> **Problem to solve**:
Below is some data. Retype exactly the lines starting at the one with "Definition atomic_add_and_fetch (a" and ending at the one with "Definition atomic64_add_and_fetch (a".

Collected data

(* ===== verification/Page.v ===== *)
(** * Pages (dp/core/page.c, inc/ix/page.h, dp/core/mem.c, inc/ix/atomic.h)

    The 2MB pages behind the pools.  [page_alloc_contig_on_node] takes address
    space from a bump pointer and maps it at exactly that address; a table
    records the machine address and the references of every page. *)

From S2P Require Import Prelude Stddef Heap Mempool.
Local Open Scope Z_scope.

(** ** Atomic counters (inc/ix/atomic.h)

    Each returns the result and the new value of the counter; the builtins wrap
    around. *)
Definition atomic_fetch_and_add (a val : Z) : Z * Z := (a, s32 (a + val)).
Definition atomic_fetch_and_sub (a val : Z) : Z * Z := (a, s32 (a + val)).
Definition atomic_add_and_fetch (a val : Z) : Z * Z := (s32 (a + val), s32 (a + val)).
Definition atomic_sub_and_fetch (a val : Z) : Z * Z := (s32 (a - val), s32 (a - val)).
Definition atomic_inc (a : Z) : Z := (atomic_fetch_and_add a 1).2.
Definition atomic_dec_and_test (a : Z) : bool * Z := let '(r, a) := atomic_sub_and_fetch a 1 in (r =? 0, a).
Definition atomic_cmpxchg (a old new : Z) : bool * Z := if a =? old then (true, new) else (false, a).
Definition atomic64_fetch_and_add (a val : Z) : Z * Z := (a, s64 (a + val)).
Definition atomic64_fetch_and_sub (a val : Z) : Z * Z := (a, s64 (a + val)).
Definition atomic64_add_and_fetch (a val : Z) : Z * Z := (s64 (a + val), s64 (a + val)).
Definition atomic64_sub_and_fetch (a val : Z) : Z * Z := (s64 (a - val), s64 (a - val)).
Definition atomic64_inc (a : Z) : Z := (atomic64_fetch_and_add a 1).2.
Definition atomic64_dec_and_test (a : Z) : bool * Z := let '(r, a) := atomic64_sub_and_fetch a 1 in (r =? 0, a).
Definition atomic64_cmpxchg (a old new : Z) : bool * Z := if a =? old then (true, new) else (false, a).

--

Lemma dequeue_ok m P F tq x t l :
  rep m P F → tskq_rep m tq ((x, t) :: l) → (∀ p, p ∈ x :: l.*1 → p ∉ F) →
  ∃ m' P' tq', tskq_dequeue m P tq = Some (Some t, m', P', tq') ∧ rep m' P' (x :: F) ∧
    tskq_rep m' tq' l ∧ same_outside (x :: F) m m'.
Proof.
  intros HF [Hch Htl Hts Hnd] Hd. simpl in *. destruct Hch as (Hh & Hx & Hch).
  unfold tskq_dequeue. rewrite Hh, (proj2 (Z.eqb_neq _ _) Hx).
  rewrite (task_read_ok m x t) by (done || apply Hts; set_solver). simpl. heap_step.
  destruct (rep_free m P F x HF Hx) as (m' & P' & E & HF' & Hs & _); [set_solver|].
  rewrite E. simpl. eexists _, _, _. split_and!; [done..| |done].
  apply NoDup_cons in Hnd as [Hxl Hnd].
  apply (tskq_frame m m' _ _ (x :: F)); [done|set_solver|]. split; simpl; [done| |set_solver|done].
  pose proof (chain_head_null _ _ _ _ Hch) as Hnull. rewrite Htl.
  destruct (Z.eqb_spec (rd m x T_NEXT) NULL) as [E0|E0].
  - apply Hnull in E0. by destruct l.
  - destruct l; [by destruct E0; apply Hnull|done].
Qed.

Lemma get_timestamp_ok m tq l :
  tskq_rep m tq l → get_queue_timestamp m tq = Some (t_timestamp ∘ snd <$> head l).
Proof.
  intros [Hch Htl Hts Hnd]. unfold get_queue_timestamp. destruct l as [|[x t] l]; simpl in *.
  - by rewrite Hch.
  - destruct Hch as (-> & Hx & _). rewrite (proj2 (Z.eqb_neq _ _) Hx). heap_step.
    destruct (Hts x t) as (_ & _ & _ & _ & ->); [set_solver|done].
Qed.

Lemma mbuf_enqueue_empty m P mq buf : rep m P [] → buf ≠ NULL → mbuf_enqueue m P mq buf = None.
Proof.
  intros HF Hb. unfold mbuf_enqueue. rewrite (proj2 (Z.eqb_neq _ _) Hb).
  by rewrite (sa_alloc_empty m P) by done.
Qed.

> **Answer section**:
Definition atomic_add_and_fetch (a val : Z) : Z * Z := (s32 (a + val), s32 (a + val)).
Definition atomic_sub_and_fetch (a val : Z) : Z * Z := (s32 (a - val), s32 (a - val)).
Definition atomic_inc (a : Z) : Z := (atomic_fetch_and_add a 1).2.
Definition atomic_dec_and_test (a : Z) : bool * Z := let '(r, a) := atomic_sub_and_fetch a 1 in (r =? 0, a).
Definition atomic_cmpxchg (a old new : Z) : bool * Z := if a =? old then (true, new) else (false, a).
Definition atomic64_fetch_and_add (a val : Z) : Z * Z := (a, s64 (a + val)).
Definition atomic64_fetch_and_sub (a val : Z) : Z * Z := (a, s64 (a + val)).
Definition atomic64_add_and_fetch (a val : Z) : Z * Z := (s64 (a + val), s64 (a + val)).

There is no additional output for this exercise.